_ACTIVITY_
Please copy each line of the listing below in which the word "coalesce" appears.
----- EXERCISE MATERIALS
(** The summary columns of the turn a completed item belongs to, while it is open. *)
Definition note_item (turn_id : str) (item : ThreadItem) (t : TurnRow) : TurnRow :=
  if is_turn turn_id t && is_open t then
    match item with
    | UserMessage _ _ _ =>
        with_summary t (coalesce (tr_first_user_item_id t) (Some (item_id item))) (tr_final_agent_item_id t)
    | AgentMessage _ _ (Some FinalAnswer) _ _ _ => with_summary t (tr_first_user_item_id t) (Some (item_id item))
    | _ => t
    end
  else t.

Definition apply_item_change (thread_id : str) (ordinal : Z) (fallback : option Z) r (c : ThreadHistoryItemChange)
    : store_result ThreadRows :=
  let? created_at_ms :=
    ok_or (Internal ($"thread history projection for " ++ thread_id ++ $" is missing an item creation timestamp"))
      (coalesce (ic_started_at_ms c) fallback) in
  let row := mkItemRow (ic_turn_id c) (item_id (ic_item c)) ordinal ordinal created_at_ms
               (item_type_name (ic_item c)) (ic_item c) in
  let? items := upsert_row (is_item (ic_turn_id c) (item_id (ic_item c))) ir_rollout_ordinal ordinal
                  (update_item_row row) row (thread_items r) in
  Ok (mkRows (note_item (ic_turn_id c) (ic_item c) <$> thread_turns r) items (thread_realtime_items r) (projection_row r)).

(** A loop that stops at the first error. *)
Fixpoint try_fold {A} (f : ThreadRows → A → store_result ThreadRows) r (xs : list A) : store_result ThreadRows :=
  match xs with
  | [] => Ok r
  | x :: xs => let? r := f r x in try_fold f r xs
  end.

Definition apply_change_set (thread_id : str) (ordinal offset end_offset : Z) (fallback : option Z) r
    (changes : ThreadHistoryChangeSet) : store_result ThreadRows :=
  let? r := try_fold (apply_turn_change ordinal offset end_offset) r (changed_turns changes) in
  try_fold (apply_item_change thread_id ordinal fallback) r (changed_items changes).

(** [ON CONFLICT(thread_id, item_id) DO NOTHING] *)
Definition insert_realtime (ordinal created_at_ms : Z) (item : RealtimeItem) r : store_result ThreadRows :=
  let table := thread_realtime_items r in
  if existsb (λ x, bool_decide (rr_item_id x = realtime_id item)) table then Ok r
  else if existsb (λ x, (rr_rollout_ordinal x =? ordinal)%Z) table then Err constraint_failed
  else Ok (mkRows (thread_turns r) (thread_items r)
             (table ++ [mkRealtimeRow (realtime_id item) ordinal created_at_ms item]) (projection_row r)).

(** ** Applying a projection *)
Definition unexpected_ordinal (thread_id : str) (expected got : Z) : ThreadStoreError :=
  Internal ($"thread history projection for " ++ thread_id ++ $" expected ordinal " ++ fmt_Z expected ++
            $", got " ++ fmt_Z got).

Definition checked_add_i64 (a b : Z) : option Z := if (a + b <=? I64_MAX)%Z then Some (a + b)%Z else None.

Definition apply_line (thread_id : str) (acc : ThreadRows * Z) (p : ProjectedRolloutLine) : store_result (ThreadRows * Z) :=
  let '(r, next_ordinal) := acc in
  let? ordinal := sqlite_integer (pl_ordinal p) ($"rollout ordinal") in
  if negb (ordinal =? next_ordinal)%Z then Err (unexpected_ordinal thread_id next_ordinal ordinal)
  else
    let? start := sqlite_integer (pl_start_byte_offset p) ($"rollout byte offset") in
    let? end_ := sqlite_integer (pl_end_byte_offset p) ($"rollout byte offset") in
    let? r := apply_change_set thread_id ordinal start end_ (pl_fallback_created_at_ms p) r (pl_changes p) in
    let? r := match pl_realtime_item p with
              | None => Ok r
              | Some item =>
                  let? created_at_ms := ok_or (Internal ($"realtime rollout item is missing its timestamp"))
                                          (pl_fallback_created_at_ms p) in
                  insert_realtime ordinal created_at_ms item r
              end in
    let? next_ordinal := ok_or ordinal_overflow (checked_add_i64 next_ordinal 1) in
    Ok (r, next_ordinal).

Definition apply_skip (thread_id : str) (acc : ThreadRows * Z) (start_ordinal end_ordinal : N) : store_result (ThreadRows * Z) :=
  let '(r, next_ordinal) := acc in
  let? start := sqlite_integer start_ordinal ($"rollout ordinal") in
  if negb (start =? next_ordinal)%Z then Err (unexpected_ordinal thread_id next_ordinal start)
  else
    let? end_ := sqlite_integer end_ordinal ($"rollout ordinal") in
    if (end_ <=? start)%Z then
      Err (Internal ($"thread history projection for " ++ thread_id ++ $" has an empty skipped ordinal range"))
    else Ok (r, end_).

Definition apply_step (thread_id : str) (acc : ThreadRows * Z) (step : RolloutProjectionStep) : store_result (ThreadRows * Z) :=
  match step with
  | StepLine p => apply_line thread_id acc p
  | SkippedOrdinalRange s e => apply_skip thread_id acc s e
  end.

Fixpoint apply_steps (thread_id : str) (acc : ThreadRows * Z) (steps : list RolloutProjectionStep)
    : store_result (ThreadRows * Z) :=
  match steps with
  | [] => Ok acc
  | step :: steps => let? acc := apply_step thread_id acc step in apply_steps thread_id acc steps
  end.

(** One transaction: on an error the rows stay as they were. *)
Definition apply_projection (thread_id : str) (start_offset next_offset initial_ordinal : N)
    (projections : list RolloutProjectionStep) r : store_result ThreadRows :=
  let? initial := sqlite_integer initial_ordinal ($"rollout ordinal") in
  let '(expected_offset, next_ordinal) := default (0%Z, initial) (projection_row r) in
  let? start := sqlite_integer start_offset ($"rollout byte offset") in
  if negb (expected_offset =? start)%Z then
    Err (Internal ($"thread history projection for " ++ thread_id ++ $" is behind durable rollout"))
  else
    let? (r, next_ordinal) := apply_steps thread_id (r, next_ordinal) projections in
    let? offset := sqlite_integer next_offset ($"rollout byte offset") in
    Ok (mkRows (thread_turns r) (thread_items r) (thread_realtime_items r) (Some (offset, next_ordinal))).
----------
_TASK OUTPUT_
        with_summary t (coalesce (tr_first_user_item_id t) (Some (item_id item))) (tr_final_agent_item_id t)
      (coalesce (ic_started_at_ms c) fallback) in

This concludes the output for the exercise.